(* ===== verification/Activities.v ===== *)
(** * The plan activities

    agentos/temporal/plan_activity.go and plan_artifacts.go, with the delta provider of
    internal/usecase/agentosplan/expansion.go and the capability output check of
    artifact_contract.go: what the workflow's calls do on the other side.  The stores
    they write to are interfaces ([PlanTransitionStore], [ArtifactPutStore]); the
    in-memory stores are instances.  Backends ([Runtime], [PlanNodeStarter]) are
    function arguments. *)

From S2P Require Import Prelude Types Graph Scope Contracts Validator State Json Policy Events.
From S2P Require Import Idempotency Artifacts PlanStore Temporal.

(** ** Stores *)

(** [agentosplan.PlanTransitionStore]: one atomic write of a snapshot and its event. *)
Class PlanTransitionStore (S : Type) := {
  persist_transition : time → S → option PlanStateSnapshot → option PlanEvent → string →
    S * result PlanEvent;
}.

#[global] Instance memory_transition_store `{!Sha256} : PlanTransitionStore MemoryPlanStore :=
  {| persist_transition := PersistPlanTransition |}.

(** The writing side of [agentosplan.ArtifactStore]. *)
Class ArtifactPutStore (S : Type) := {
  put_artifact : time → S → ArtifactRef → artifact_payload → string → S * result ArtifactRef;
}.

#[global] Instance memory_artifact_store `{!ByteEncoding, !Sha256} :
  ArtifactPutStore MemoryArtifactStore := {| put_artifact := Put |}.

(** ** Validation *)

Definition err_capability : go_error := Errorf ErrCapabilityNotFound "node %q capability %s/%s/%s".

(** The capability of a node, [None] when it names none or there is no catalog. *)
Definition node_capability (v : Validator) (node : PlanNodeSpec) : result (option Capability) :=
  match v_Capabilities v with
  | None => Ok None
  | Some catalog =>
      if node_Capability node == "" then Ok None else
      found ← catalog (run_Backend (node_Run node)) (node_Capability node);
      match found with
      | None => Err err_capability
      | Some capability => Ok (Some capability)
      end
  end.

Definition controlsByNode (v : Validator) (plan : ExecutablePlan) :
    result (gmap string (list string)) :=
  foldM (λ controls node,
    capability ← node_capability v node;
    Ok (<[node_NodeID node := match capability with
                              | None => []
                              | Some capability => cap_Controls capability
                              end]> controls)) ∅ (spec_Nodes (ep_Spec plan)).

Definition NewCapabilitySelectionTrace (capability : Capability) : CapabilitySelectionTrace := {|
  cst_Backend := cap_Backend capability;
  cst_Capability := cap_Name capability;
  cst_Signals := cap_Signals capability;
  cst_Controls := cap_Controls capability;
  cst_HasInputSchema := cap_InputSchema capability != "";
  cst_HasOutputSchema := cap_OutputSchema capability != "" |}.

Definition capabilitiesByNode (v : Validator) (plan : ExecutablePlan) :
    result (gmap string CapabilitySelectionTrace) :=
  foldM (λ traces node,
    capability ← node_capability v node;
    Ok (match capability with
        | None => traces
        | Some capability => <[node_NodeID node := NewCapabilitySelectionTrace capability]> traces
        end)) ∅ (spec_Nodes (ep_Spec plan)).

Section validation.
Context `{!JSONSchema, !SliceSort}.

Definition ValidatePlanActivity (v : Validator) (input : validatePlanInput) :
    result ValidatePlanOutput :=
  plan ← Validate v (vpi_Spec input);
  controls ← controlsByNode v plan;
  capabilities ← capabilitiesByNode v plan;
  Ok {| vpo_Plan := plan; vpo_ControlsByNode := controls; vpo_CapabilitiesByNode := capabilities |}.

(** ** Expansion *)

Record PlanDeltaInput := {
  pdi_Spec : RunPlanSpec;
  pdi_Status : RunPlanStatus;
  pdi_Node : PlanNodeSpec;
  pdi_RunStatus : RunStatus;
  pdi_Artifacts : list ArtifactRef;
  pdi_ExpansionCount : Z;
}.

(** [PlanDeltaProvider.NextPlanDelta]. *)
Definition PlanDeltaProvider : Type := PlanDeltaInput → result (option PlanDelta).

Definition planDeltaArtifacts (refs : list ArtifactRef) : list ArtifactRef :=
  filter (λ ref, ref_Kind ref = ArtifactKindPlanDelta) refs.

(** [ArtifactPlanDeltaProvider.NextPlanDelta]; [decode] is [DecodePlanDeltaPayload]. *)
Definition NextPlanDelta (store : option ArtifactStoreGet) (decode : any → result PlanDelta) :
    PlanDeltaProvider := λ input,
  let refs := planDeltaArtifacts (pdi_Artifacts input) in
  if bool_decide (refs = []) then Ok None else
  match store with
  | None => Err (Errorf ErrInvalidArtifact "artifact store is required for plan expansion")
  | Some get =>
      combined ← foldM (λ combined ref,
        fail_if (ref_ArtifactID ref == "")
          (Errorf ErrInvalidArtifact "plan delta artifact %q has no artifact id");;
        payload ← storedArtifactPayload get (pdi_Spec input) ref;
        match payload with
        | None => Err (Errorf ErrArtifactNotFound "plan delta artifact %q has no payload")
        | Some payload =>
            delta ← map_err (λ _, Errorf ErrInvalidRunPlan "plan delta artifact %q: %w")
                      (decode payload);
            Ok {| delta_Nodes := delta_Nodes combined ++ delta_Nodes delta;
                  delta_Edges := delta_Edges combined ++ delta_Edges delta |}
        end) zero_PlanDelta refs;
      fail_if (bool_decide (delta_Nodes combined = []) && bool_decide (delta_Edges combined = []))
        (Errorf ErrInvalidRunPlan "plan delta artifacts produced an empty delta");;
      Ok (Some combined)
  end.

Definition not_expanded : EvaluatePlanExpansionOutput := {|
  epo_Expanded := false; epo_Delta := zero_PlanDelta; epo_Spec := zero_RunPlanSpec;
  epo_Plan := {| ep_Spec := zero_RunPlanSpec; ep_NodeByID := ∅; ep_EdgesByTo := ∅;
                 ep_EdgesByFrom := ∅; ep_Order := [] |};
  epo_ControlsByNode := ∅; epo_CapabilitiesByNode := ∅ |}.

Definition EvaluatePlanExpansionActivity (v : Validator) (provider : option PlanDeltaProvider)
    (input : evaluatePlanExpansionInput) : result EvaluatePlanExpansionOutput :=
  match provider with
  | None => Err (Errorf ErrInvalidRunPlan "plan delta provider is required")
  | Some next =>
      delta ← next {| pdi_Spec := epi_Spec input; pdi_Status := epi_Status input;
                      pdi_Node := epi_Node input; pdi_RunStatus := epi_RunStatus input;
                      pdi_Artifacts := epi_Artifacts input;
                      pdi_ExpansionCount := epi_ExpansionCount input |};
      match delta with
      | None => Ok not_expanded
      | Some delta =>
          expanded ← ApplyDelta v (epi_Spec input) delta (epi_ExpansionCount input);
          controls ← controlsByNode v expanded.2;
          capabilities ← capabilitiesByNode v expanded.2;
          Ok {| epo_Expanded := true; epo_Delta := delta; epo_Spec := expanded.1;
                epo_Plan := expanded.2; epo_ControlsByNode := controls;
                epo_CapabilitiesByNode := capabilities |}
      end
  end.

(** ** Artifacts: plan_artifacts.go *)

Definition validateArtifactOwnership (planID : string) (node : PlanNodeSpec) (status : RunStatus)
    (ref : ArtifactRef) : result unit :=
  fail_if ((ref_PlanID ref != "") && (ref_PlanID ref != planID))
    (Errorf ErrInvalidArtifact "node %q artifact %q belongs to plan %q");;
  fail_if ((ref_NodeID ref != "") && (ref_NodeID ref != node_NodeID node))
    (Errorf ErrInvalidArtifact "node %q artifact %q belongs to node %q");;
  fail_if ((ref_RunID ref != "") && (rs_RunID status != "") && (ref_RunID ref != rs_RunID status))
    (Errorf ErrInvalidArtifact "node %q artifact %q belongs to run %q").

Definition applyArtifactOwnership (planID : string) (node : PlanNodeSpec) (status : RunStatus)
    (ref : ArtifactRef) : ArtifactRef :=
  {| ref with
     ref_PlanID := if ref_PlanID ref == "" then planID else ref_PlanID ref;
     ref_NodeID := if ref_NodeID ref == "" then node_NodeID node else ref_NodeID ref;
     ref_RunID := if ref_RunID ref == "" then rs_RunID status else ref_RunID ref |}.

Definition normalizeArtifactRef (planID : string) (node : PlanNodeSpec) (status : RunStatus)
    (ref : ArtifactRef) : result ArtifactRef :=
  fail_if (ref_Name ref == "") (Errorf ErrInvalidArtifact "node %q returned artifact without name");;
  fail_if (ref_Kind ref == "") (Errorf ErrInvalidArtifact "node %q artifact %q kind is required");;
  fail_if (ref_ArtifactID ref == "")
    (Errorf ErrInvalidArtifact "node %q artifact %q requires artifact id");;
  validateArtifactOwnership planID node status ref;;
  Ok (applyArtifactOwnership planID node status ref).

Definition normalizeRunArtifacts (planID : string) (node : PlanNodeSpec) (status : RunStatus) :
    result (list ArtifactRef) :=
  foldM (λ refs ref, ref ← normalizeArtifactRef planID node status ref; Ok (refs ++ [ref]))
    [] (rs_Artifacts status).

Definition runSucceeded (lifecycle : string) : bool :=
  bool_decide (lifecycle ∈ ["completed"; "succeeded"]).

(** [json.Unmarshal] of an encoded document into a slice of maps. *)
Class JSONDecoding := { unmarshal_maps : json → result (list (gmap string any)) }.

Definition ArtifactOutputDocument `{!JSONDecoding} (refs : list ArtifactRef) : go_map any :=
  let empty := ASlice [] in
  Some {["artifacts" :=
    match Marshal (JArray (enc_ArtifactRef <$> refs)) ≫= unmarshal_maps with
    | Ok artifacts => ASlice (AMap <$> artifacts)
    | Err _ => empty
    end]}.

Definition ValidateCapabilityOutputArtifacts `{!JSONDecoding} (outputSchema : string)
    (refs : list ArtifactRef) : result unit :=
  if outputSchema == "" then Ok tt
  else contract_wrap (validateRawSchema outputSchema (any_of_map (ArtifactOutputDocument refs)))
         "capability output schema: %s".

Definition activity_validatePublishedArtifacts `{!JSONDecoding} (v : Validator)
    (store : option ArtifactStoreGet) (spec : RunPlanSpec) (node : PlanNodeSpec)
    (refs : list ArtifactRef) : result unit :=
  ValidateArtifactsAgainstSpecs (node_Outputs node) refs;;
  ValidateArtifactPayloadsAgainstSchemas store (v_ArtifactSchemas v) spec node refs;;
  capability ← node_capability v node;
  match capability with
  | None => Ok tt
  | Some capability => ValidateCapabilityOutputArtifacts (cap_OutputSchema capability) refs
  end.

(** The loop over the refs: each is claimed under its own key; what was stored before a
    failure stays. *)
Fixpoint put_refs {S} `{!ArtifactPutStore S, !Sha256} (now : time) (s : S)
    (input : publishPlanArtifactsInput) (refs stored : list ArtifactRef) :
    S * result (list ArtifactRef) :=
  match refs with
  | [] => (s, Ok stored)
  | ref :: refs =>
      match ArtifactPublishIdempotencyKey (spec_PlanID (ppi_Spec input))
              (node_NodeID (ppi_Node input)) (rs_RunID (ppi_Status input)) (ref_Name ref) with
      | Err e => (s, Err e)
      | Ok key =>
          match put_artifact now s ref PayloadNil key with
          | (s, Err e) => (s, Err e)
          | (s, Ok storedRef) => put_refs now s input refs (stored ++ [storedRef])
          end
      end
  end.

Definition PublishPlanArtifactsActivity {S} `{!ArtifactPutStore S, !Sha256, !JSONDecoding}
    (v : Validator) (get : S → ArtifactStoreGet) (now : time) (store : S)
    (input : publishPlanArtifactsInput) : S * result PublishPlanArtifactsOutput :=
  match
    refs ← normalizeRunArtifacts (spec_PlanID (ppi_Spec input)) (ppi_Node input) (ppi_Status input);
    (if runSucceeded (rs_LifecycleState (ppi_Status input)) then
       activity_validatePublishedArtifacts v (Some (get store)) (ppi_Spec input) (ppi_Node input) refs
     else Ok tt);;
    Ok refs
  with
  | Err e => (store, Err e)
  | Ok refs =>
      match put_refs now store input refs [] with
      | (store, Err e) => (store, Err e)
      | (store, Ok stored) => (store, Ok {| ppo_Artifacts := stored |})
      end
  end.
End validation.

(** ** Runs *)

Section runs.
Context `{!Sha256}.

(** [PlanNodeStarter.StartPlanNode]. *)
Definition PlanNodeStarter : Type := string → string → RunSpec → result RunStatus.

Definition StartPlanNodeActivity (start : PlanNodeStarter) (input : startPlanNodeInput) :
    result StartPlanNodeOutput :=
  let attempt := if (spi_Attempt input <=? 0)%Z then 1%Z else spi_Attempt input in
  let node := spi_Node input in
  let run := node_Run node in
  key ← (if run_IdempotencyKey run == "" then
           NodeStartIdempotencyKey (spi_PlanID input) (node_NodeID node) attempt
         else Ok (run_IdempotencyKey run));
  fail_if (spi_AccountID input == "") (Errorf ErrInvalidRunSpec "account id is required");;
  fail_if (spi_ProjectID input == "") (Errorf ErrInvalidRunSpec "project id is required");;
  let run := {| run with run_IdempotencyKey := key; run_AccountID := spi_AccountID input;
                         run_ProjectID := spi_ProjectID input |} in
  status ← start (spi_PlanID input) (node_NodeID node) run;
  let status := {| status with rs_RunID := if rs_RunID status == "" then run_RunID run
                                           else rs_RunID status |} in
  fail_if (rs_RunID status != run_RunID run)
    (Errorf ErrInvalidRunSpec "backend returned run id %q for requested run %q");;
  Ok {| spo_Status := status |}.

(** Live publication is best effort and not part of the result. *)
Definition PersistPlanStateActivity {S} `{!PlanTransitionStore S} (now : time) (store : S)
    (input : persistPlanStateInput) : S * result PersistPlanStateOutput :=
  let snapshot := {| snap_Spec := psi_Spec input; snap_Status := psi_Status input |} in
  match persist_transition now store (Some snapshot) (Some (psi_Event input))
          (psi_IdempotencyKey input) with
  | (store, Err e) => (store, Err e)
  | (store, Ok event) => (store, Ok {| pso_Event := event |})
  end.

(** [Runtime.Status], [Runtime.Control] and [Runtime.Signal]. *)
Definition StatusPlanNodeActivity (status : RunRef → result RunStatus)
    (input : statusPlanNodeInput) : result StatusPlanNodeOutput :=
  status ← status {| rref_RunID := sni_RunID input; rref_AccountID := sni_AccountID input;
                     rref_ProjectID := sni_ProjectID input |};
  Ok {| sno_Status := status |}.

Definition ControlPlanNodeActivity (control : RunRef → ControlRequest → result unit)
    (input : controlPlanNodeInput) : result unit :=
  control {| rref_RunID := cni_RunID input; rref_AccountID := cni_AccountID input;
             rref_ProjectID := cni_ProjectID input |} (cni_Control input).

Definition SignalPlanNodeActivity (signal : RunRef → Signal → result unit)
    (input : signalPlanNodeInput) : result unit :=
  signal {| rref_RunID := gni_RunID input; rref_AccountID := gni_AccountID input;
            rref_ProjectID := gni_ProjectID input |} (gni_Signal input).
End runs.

────────────────────

What to work on >>
Lines after the one containing "(** ** Stores *)" are not wanted; repeat exactly each line above from the first up to and including it.

Reply >>
(* ===== verification/Activities.v ===== *)
(** * The plan activities

    agentos/temporal/plan_activity.go and plan_artifacts.go, with the delta provider of
    internal/usecase/agentosplan/expansion.go and the capability output check of
    artifact_contract.go: what the workflow's calls do on the other side.  The stores
    they write to are interfaces ([PlanTransitionStore], [ArtifactPutStore]); the
    in-memory stores are instances.  Backends ([Runtime], [PlanNodeStarter]) are
    function arguments. *)

From S2P Require Import Prelude Types Graph Scope Contracts Validator State Json Policy Events.
From S2P Require Import Idempotency Artifacts PlanStore Temporal.

(** ** Stores *)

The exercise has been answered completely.